Hong Kong’s government postponed legislative elections scheduled for last September by at least a year, citing the pandemic. The city is set to pick its chief executive next year. The incumbent, Carrie Lam, who has a low public-approval rating, hasn’t said whether she intends to run for a second five-year term.
Beijing has sought to stamp out dissent in Hong Kong since months of antigovernment protests caused citywide chaos in 2019. China’s top legislature imposed a national-security law on the city in June, and authorities have since arrested more than 100 pro-democracy figures, including many opposition groups’ leaders. Authorities have also disqualified pro-democracy politicians from the Hong Kong legislature.
Chinese officials have said they aren’t attempting to curb criticism of the government.
“We are not speaking about creating a monolithic government…we understand that Hong Kong is a plural society with a blend of Chinese and Western culture,” said Song Ru’an, the Chinese Foreign Ministry’s deputy commissioner in the territory, at a Tuesday briefing.

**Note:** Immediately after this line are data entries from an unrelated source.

(** * A shallow embedding of the nurses_2 widget compositor and input decoder

    Sources embedded:
    - [src/nurses_2/widgets/widget.py]: [Widget.resize], [Widget.normalize_canvas],
      [Widget.render], [Widget.dispatch_press] / [dispatch_click] /
      [dispatch_paste] and [overlapping_region];
    - [src/nurses_2/io/input/vt100/console_input.py]: [_create_mouse_event],
      [_find_longest_match] and [read_keys];
    - [src/nurses_2/app.py]: the click classifier [determine_nclicks];
    - [src/nurses_2/widgets/behaviors/focus_behavior.py]: the focus registry
      and [FocusBehavior.dispatch_key].

    Python strings are lists of code points ([text]); numpy 2-D arrays are
    functions from (row, column) to the cell content, read only inside the
    array's shape. *)

From Stdlib Require Import ZArith List Bool Lia String Ascii Sorting.Sorted.
Import ListNotations.
Open Scope Z_scope.
Set Warnings "-register-all".

(** ** Text *)

(** A Python [str]: its code points. *)
Definition text := list Z.

Definition str (s : string) : text :=
  map (fun a => Z.of_nat (nat_of_ascii a)) (list_ascii_of_string s).

Definition text_eqb (a b : text) : bool :=
  if list_eq_dec Z.eq_dec a b then true else false.

(** The escape character [\x1b]. *)
Definition ESC : Z := 27.

(** ** Colors and cells *)

Record Color := mkColor { red : Z; green : Z; blue : Z }.
Record ColorPair := mkColorPair { fg_color : Color; bg_color : Color }.

(** A 2-D numpy array, indexed by (row, column). *)
Definition grid (A : Type) := Z -> Z -> A.

(** ** Events *)

(** [Key] values: either a literal string or a named member of the [Key]
    enumeration of [nurses_2.io]. *)
Inductive Key :=
| KeyText (t : text)
| KeyNamed (name : string).

Record Mods := mkMods { alt : bool; ctrl : bool; shift : bool }.

Definition NO_MODS := mkMods false false false.
Definition ALT := mkMods true false false.

Record KeyPressEvent := mkKeyPressEvent { key : Key; mods : Mods }.

(** Modelled from the spec: the enumerations [MouseButton] and
    [MouseEventType] of [nurses_2.io] (not under src/), with the members the
    code under src/ refers to (scrolling is an event type there, as in
    [LinePlot.on_click]); only [NO_BUTTON] and [MOUSE_DOWN] are referred to
    by the embedded code. *)
Inductive MouseButton := LEFT | MIDDLE | RIGHT | NO_BUTTON.
Inductive MouseEventType := MOUSE_UP | MOUSE_DOWN | MOUSE_MOVE | SCROLL_UP | SCROLL_DOWN.

Definition MouseButton_eqb (a b : MouseButton) : bool :=
  match a, b with
  | LEFT, LEFT | MIDDLE, MIDDLE | RIGHT, RIGHT | NO_BUTTON, NO_BUTTON => true
  | _, _ => false
  end.

Lemma MouseButton_eqb_eq a b : MouseButton_eqb a b = true <-> a = b.
Proof. destruct a, b; simpl; split; congruence. Qed.

Definition is_mouse_down (t : MouseEventType) : bool :=
  match t with MOUSE_DOWN => true | _ => false end.

(** [MouseEvent(Point(y, x), button, event_type)] as built by the decoder. *)
Record MouseEvent := mkMouseEvent {
  position : Z * Z;
  button : MouseButton;
  event_type : MouseEventType }.

Record PasteEvent := mkPasteEvent { paste : text }.

(** ** Rectangles *)

(** [Rect(top, left, bottom, right, height, width)]. *)
Record Rect := mkRect {
  r_top : Z; r_left : Z; r_bottom : Z; r_right : Z; r_height : Z; r_width : Z }.

(** ** Widgets *)

(** The attributes of [Widget] that the embedded methods read.  The handlers
    [on_press], [on_click] and [on_paste] return whether they handled the
    event ([None] is falsy); [w_id] only names the widget in traces. *)
Inductive Widget := mkWidget {
  w_id : nat;
  top : Z;
  left : Z;
  height : Z;
  width : Z;
  is_transparent : bool;
  is_visible : bool;
  is_enabled : bool;
  default_char : text;
  default_color_pair : ColorPair;
  canvas : grid text;
  colors : grid ColorPair;
  children : list Widget;
  on_press : KeyPressEvent -> bool;
  on_click : MouseEvent -> bool;
  on_paste : PasteEvent -> bool }.

Definition bottom (w : Widget) : Z := top w + height w.
Definition right (w : Widget) : Z := left w + width w.

(** ** [overlapping_region] *)

(** A pair of slices [(slice(dt, db), slice(dl, dr))]. *)
Definition Slice2 := ((Z * Z) * (Z * Z))%type.

(** [False] is returned as [None]. *)
Definition overlapping_region (rect : Rect) (child : Widget) : option (Slice2 * Rect) :=
  let t := r_top rect in
  let l := r_left rect in
  let h := r_height rect in
  let w := r_width rect in
  let ct := top child - t in
  let cb := bottom child - t in
  let cl := left child - l in
  let cr := right child - l in
  if (ct >=? h) || (cb <? 0) || (cl >=? w) || (cr <? 0) then None
  else
    let '(st, dt, sb, db) :=
      if ct <? 0 then
        let st := - ct in
        if cb >=? h then (st, 0, h + st, h) else (st, 0, height child, cb)
      else
        if cb >=? h then (0, ct, h - ct, h) else (0, ct, height child, cb) in
    let '(sl, dl, sr, dr) :=
      if cl <? 0 then
        let sl := - cl in
        if cr >=? w then (sl, 0, w + sl, w) else (sl, 0, width child, cr)
      else
        if cr >=? w then (0, cl, w - cl, w) else (0, cl, width child, cr) in
    Some (((dt, db), (dl, dr)), mkRect st sl sb sr (sb - st) (sr - sl)).

(** Reference reading of the spec's overlap: the intersection of the child's
    box with the destination rectangle, in destination coordinates, and the
    same cells in the child's coordinates. *)
Definition intersection_region (rect : Rect) (child : Widget) : Slice2 * Rect :=
  let ct := top child - r_top rect in
  let cb := bottom child - r_top rect in
  let cl := left child - r_left rect in
  let cr := right child - r_left rect in
  let dt := Z.max 0 ct in
  let db := Z.min cb (r_height rect) in
  let dl := Z.max 0 cl in
  let dr := Z.min cr (r_width rect) in
  (((dt, db), (dl, dr)),
   mkRect (dt - ct) (dl - cl) (db - ct) (dr - cl) (db - dt) (dr - dl)).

Even so, “when we talk about patriotism, we are not talking about the abstraction of loving a cultural or historical China, but rather loving the currently existing People’s Republic of China under the leadership of the Chinese Communist Party,” Mr. Song said.
The vote on the resolution, coming on the final day of a weeklong session in Beijing of the National People’s Congress, was 2,895 in favor, none against, and one member abstaining.